I think this is one of the best soups I’ve ever made. It’s another one from Chloe’s Kitchen, and it’s a keeper! I have never cooked with escarole before, have you? I honestly wasn’t even sure what escarole was. 🙂 Once I started chopping my tomato, I realized that it was past its prime, so I subbed in a can of diced tomatoes. That worked just fine. Don’t leave out the garlic bread, because that’s what makes this dish!

rating: 9.6

Tuscan Bean and Greens Soup over Garlic Toast
(Chloe’s Kitchen, Chloe Coscarelli)

serves 8


2 15-ounce cans cannellini or other white beans, rinsed and drained, divided into two bowls
3 cups vegetable broth, divided
2 tbsp olive oil
1 onion, chopped
3 cloves garlic, minced
1/8 tsp crushed red pepper (I omitted)
sea salt
1 head escarole, roughly chopped
1 large tomato, seeded and finely chopped
freshly ground black pepper

Garlic Toast
1/4 cup olive oil
3 cloves garlic, pressed
8 slices baguette, crust removed



1. In a food processor, prepare the bean puree by combining 1 can beans with 1 cup broth, and process until completely smooth.
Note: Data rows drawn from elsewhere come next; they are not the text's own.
Lemma update_read_only options values :
  Adapter.update E connectionName collectionName options values w = (Ret (Cb None JUndefined), w).
Proof. unfold Adapter.update. read_only. Qed.

Lemma destroy_read_only options :
  Adapter.destroy E connectionName collectionName options w = (Ret (Cb None JUndefined), w).
Proof. unfold Adapter.destroy. read_only. Qed.

Lemma define_read_only definition :
  Adapter.define E connectionName collectionName definition w = (Ret (Cb None JUndefined), w).
Proof. unfold Adapter.define. read_only. Qed.

Lemma drop_read_only relations :
  Adapter.drop E connectionName collectionName relations w = (Ret (Cb None JUndefined), w).
Proof. unfold Adapter.drop. read_only. Qed.

(** [createEach] does not consult the flag: a non-empty batch is handed to
    the collection's [insert]. *)
Lemma createEach_read_only_inserts collection d ds :
  collections connectionObject !! collectionName = Some collection ->
  exists r,
    Adapter.createEach E connectionName collectionName (JArr (d :: ds)) w
    = (Ret r, {| connections := connections w;
                 log := log w ++ [Collection_insert collection (JArr (d :: ds))] |}).
Proof.
  intros Hcoll. unfold Adapter.createEach, Adapter.lookup_connectionObject, Adapter.the_collection.
  run. simpl. rewrite Hconn. simpl. rewrite Hcoll. simpl.
  destruct (insert_reply E (log w) collection (JArr (d :: ds))) as [[err|] results];
    eexists; reflexivity.
Qed.

End ReadOnly.

(** C1, at a read-only connection: [create] is a silent no-op, while
    [createEach] with a one-document batch asks the collection to insert it
    and calls back with what the store answers. *)
Theorem createEach_ignores_readOnly :
  let w := Sample.one_connection Sample.read_only_config in
  let users := Collection_new Sample.users_def (Sample.live Sample.read_only_config) in
  Adapter.create Sample.up "db" "users" a_document w = (Ret (Cb None JUndefined), w)
  /\ Adapter.createEach Sample.up "db" "users" (JArr [a_document]) w
     = (Ret (Cb None (JArr [a_document])),
        {| connections := connections w;
           log := [Collection_insert users (JArr [a_document])] |})
  /\ is_mutation (Collection_insert users (JArr [a_document])) = true.
Proof.
  cbv zeta. split; [|split].
  - eapply create_read_only; reflexivity.
  - reflexivity.
  - reflexivity.
Qed.
(* ===== verification/_CoqProject ===== *)
-Q . S2P
Prelude.v
GoStrings.v
Trie.v
GoHttp.v
RouteModel.v
Router.v
Coordinator.v
Sha256.v
Endpoint.v
Snapshot.v
LoadBalance.v
Maglev.v
Health.v
Cluster.v
ClusterStore.v
StoreInv.v
ClusterManager.v
ManagerInv.v
StoreSwap.v
ManagerRun.v
McpCatalog.v
McpPolicy.v
McpIdentity.v
McpPlan.v
McpSelector.v
McpGovern.v
McpCalls.v
McpSequential.v
McpBuild.v
McpAudit.v
McpSession.v
McpRegistry.v
McpDynamic.v
HttpManager.v
McpResources.v
McpHttp.v
McpAuth.v
McpServer.v
McpServing.v
McpScenarios.v
Retry.v
Cooldown.v
LlmProxy.v
LlmScenarios.v
ApiRoute.v
ApiDiscovery.v
FilterManager.v
Listener.v
ListenerManager.v
McpAdapter.v
Etcd.v
AdminRoute.v
RouteStore.v
RouteStoreInv.v
AdminSchema.v
RouteScenarios.v
Lemma getRegexpWithCache_spec cache pat :
  cache_ok cache →
  (getRegexpWithCache cache pat).2 = Compile pat ∧ cache_ok (getRegexpWithCache cache pat).1.
Proof.
  intros Hok. unfold getRegexpWithCache. destruct (cache !! pat) as [v|] eqn:E; simpl.
  - by rewrite (Hok _ _ E).
  - destruct (Compile pat) as [re|] eqn:Ec; simpl; [|done]. split; [done|].
    intros p re'. rewrite lookup_insert. case_decide; [naive_solver|]. apply Hok.
Qed.

Lemma compileHeader_spec cache h :
  cache_ok cache →
  (compileHeader cache h).2 = compile_header h ∧ cache_ok (compileHeader cache h).1.
Proof.
  intros Hok. unfold compileHeader, compile_header, compileRegexHeader.
  destruct (hm_Regex h); [|done]. destruct (hm_valueRE h); [done|].
  destruct (hm_Values h) as [|v vs]; [done|]. case_decide; [done|].
  destruct (getRegexpWithCache_spec cache v Hok) as [Hr Hc].
  destruct (getRegexpWithCache cache v) as [c [re|]]; simpl in *; by rewrite <- Hr.
Qed.

Lemma compileHeaders_spec cache hs :
  cache_ok cache →
  (compileHeaders cache hs).2 = compile_headers hs ∧ cache_ok (compileHeaders cache hs).1.
Proof.
  revert cache. induction hs as [|h hs IH]; intros cache Hok; [done|]. simpl.
  destruct (compileHeader_spec cache h Hok) as [Hh Hc].
  destruct (compileHeader cache h) as [c o]. simpl in *.
  destruct (IH c Hc) as [Hhs Hc']. destruct (compileHeaders c hs) as [c' l]. simpl in *.
  subst. by destruct (compile_header h).
Qed.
Set aside.
2. In a large pot, heat oil and saute onions until soft. Add garlic, red pepper, and 1/4 tsp sea salt. Stir quickly, then immediately add escarole and stir occasionally, until escarole is soft and wilted. Do not let brown. Add remaining 2 cups broth, tomatoes, remaining 1 can beans, bean puree, and another 1/4 tsp salt. Cover and bring to a boil. Reduce heat and simmer for 20 minutes. Season with pepper and adjust salt to taste.

Garlic Toast:

1. In a small bowl, mix oil and garlic until combined. Brush each slice of bread on both sides with garlic oil and arrange them on a baking sheet.
2. Broil for 1-2 minutes on each side, or until crisp and lightly browned. Watch the toast carefully; it can burn very quickly.

To serve: Place a slice of garlic toast at the bottom of each soup bowl and ladle the soup on top.